Enemy AI is absolutely horrendous. Grunts will often run in bizarre paths right past you and take up position in areas of the map you have already cleared. Most of them are extremely happy to run right into you while you pump them full of lead and pray that the hit detection and hit damage algorithms catch up. For all their bizarre behaviour, the enemies have laser like precision with their grenade throws, a fact which aggravates your frustration at the game’s mockery of your own grenade tossing efforts. There are the standard variety of grunts, snipers and heavies with passably different skin textures depending on which of the game’s two developing countries you are currently fighting your way through. There is a third enemy group that belongs to ‘Target’, a rival organization. Their design and costumes appears to have been inspired by someone’s vision of Nazi forces from the 25th century.

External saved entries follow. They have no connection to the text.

(** * atomicshop / addons / process_list : process_list.cpp

    A shallow embedding of the process-list addon: privilege elevation
    ([EnableDebugPrivilege]), the cross-process command-line reader
    ([GetProcessCommandLine]), the cancellation flag
    ([cancelRequested], [RequestCancellation]) and the snapshot
    enumerator ([GetProcessDetails]).

    The Win32 calls the file makes are not part of the program; they are
    gathered in a record [World] of oracles, one field per call site, so
    that every theorem quantifies over all behaviours of the operating
    system.  Everything the program itself owns is explicit state: the
    atomic flag, the text written to [std::wcout], the set of open
    handles, the C++ heap of [new wchar_t[]] blocks, and the trace of
    callback invocations. *)

From stdpp Require Import base option list gmap strings.
From Stdlib Require Import NArith ZArith Strings.Byte Strings.Ascii Lia.

Local Open Scope N_scope.

(** ** Machine types *)

Definition DWORD := N.
Definition USHORT := N.
Definition HANDLE := N.
Definition HMODULE := N.
Definition PVOID := N.
Definition LUID := N.
Definition NTSTATUS := Z.
Definition wchar_t := N.

(** A wide C string is represented by its code units before the
    terminator. *)
Definition wstring := list wchar_t.

Definition L (s : string) : wstring :=
  (fun a => N_of_ascii a) <$> String.list_ascii_of_string s.

Definition STATUS_SUCCESS : NTSTATUS := 0%Z.
Definition ERROR_NOT_ALL_ASSIGNED : DWORD := 1300.
Definition MAX_PATH : N := 260.
Definition sizeof_wchar_t : N := 2.

Record UNICODE_STRING := {
  Length : USHORT;
  MaximumLength : USHORT;
  Buffer : PVOID
}.

Record RTL_USER_PROCESS_PARAMETERS := {
  ImagePathName : UNICODE_STRING;
  CommandLine : UNICODE_STRING
}.

Record PEB := {
  BeingDebugged : N;
  LoaderData : PVOID;
  ProcessParameters : PVOID
}.

Record PROCESS_BASIC_INFORMATION := {
  PebBaseAddress : PVOID;
  UniqueProcessId : N
}.

Record PROCESSENTRY32W := {
  th32ProcessID : DWORD;
  szExeFile : wstring
}.

(** ** The operating system

    [None] stands for the failure value of a call ([FALSE], [NULL] or
    [INVALID_HANDLE_VALUE]).  [GetModuleBaseNameW] receives the caller's
    buffer and returns the number of units copied together with the
    buffer as the call left it.  The two structure reads of
    [ReadProcessMemory] are typed views of the target's memory; the
    third read is a byte range of [memory]. *)

Record World := {
  OpenProcessToken : option HANDLE;
  LookupPrivilegeValue : option LUID;
  AdjustTokenPrivileges : HANDLE → LUID → bool;
  GetLastError_adjust : DWORD;
  CreateToolhelp32Snapshot : option HANDLE;
  Process32 : HANDLE → list PROCESSENTRY32W;
  GetLastError_first : DWORD;
  OpenProcess : DWORD → option HANDLE;
  GetModuleBaseNameW : HANDLE → wstring → N → DWORD * wstring;
  GetModuleHandleW_ntdll : option HMODULE;
  GetProcAddress_NtQueryInformationProcess :
    HMODULE → option (HANDLE → NTSTATUS * PROCESS_BASIC_INFORMATION);
  ReadProcessMemory_PEB : HANDLE → PVOID → option PEB;
  ReadProcessMemory_UPP : HANDLE → PVOID → option RTL_USER_PROCESS_PARAMETERS;
  memory : HANDLE → PVOID → option byte
}.

(** [ReadProcessMemory] with a null [lpNumberOfBytesRead]: the whole
    range is copied or the call fails. *)
Fixpoint read_range (m : PVOID → option byte) (base : PVOID) (n : nat)
  : option (list byte) :=
  match n with
  | O => Some []
  | S n' =>
      match m base, read_range m (N.succ base) n' with
      | Some b, Some bs => Some (b :: bs)
      | _, _ => None
      end
  end.

Definition ReadProcessMemory (w : World) (h : HANDLE) (base : PVOID) (n : N)
  : option (list byte) :=
  read_range (memory w h) base (N.to_nat n).

(** ** Program state *)

(** One byte of a heap block; [None] is a byte never written. *)
Definition cell := option byte.

Inductive pointer :=
  | NULL
  | Ptr (a : nat).

Inductive wcout_item :=
  | WText (s : string)
  | WNum (n : DWORD)
  | Endl.

(** One invocation of the host's callback: the three arguments, and the
    block [cmdline] points to at the time of the call. *)
Record Call := {
  c_pid : DWORD;
  c_process_name : wstring;
  c_cmdline : pointer;
  c_text : option (list cell)
}.

Record State := {
  cancelRequested : bool;
  wcout : list wcout_item;
  handles : list HANDLE;
  heap : gmap nat (list cell);
  calls : list Call
}.

(** [std::atomic<bool> cancelRequested(false);] *)
Definition initial_state : State :=
  {| cancelRequested := false; wcout := []; handles := []; heap := ∅;
     calls := [] |}.

Definition set_cancelRequested (b : bool) (st : State) : State :=
  {| cancelRequested := b; wcout := wcout st; handles := handles st;
     heap := heap st; calls := calls st |}.

Definition set_heap (h : gmap nat (list cell)) (st : State) : State :=
  {| cancelRequested := cancelRequested st; wcout := wcout st;
     handles := handles st; heap := h; calls := calls st |}.

Definition set_handles (hs : list HANDLE) (st : State) : State :=
  {| cancelRequested := cancelRequested st; wcout := wcout st;
     handles := hs; heap := heap st; calls := calls st |}.

Definition print (items : list wcout_item) (st : State) : State :=
  {| cancelRequested := cancelRequested st; wcout := wcout st ++ items;
     handles := handles st; heap := heap st; calls := calls st |}.

Definition record_call (c : Call) (st : State) : State :=
  {| cancelRequested := cancelRequested st; wcout := wcout st;
     handles := handles st; heap := heap st; calls := calls st ++ [c] |}.

Definition open_handle (h : HANDLE) (st : State) : State :=
  set_handles (h :: handles st) st.

Fixpoint remove_first (h : HANDLE) (hs : list HANDLE) : list HANDLE :=
  match hs with
  | [] => []
  | x :: hs' => if (x =? h) then hs' else x :: remove_first h hs'
  end.

Definition CloseHandle (h : HANDLE) (st : State) : State :=
  set_handles (remove_first h (handles st)) st.

(** [new wchar_t[n]]: a fresh block of [n] units, contents
    indeterminate. *)
Definition new_wchar_t (n : N) (st : State) : nat * State :=
  let a := fresh (dom (heap st)) in
  (a, set_heap (<[a := replicate (N.to_nat (sizeof_wchar_t * n)) None]> (heap st)) st).

(** [delete[] p] *)
Definition delete_array (p : pointer) (st : State) : State :=
  match p with
  | NULL => st
  | Ptr a => set_heap (delete a (heap st)) st
  end.

Definition byte_of_N (n : N) : byte :=
  default x00 (Byte.of_N (n mod 256)).

(** The bytes delivered by a read land at the start of the block. *)
Definition write_bytes (bs : list byte) (blk : list cell) : list cell :=
  (Some <$> bs) ++ drop (length bs) blk.

(** [blk[i] = c] on a block of 16-bit units, little endian. *)
Definition write_wchar (i : N) (c : wchar_t) (blk : list cell) : list cell :=
  <[N.to_nat (sizeof_wchar_t * i + 1) := Some (byte_of_N (c / 256))]>
    (<[N.to_nat (sizeof_wchar_t * i) := Some (byte_of_N c)]> blk).

Definition update_block (a : nat) (f : list cell → list cell) (st : State)
  : State :=
  set_heap (alter f a (heap st)) st.

(** [wcsncpy_s(dest, n, src, _TRUNCATE)]: as much of [src] as fits in
    [n] units with the terminator; the previous contents of [dest] are
    overwritten. *)
Definition wcsncpy_s_TRUNCATE (dest : wstring) (n : N) (src : wstring)
  : wstring :=
  take (N.to_nat (n - 1)) src.

(** ** EnableDebugPrivilege (lines 45-68) *)

Definition EnableDebugPrivilege (w : World) (st : State) : bool * State :=
  match OpenProcessToken w with
  | None => (false, st)
  | Some hToken =>
      let st := open_handle hToken st in
      match LookupPrivilegeValue w with
      | None => (false, st)
      | Some luid =>
          if negb (AdjustTokenPrivileges w hToken luid) then (false, st)
          else if GetLastError_adjust w =? ERROR_NOT_ALL_ASSIGNED then (false, st)
          else (true, CloseHandle hToken st)
      end
  end.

Compounding the comedy of errors are the bland and recycled level design, nonsensical story and utterly pitiful graphics. The plot actually makes less sense the more you try to follow it and doesn’t even bother trying to justify why you are shuffled from place to place and why you are doing what you do. The visuals, (under)powered by Codemasters EGO graphics engine, have zero trace of the graphical beauty witnessed in Dirt and Grid, except for the main menus. Instead, we are presented with PS2 era visuals (and not the nice kind either) with horrible frame rates whenever the action gets heavy, which is pretty much all the time. The frame rates get so bad at times that the game fails to respond to your controller inputs, so reloading your weapon takes several pushes of the reload button.

The monotonous action sequences are punctuated by cheap sets with atrocious difficulty spikes, where you are trapped in tight, closed areas and have to face wave after wave of enemies. These situations are where another flaw in the game gets highlighted – the poor checkpointing system. And to say the boss fights are uninspired would be too generous. Multiplayer, at least on PSN, was a graveyard during my time with the game. The standard variety of game modes are present, but good luck finding many people to play with.

Conclusion

Bodycount reeks of laziness, is devoid of ideas, is completely unpolished and not worth your money. It should never have been allowed to leave George Romero’s Daikatana Sequel Ideas bin.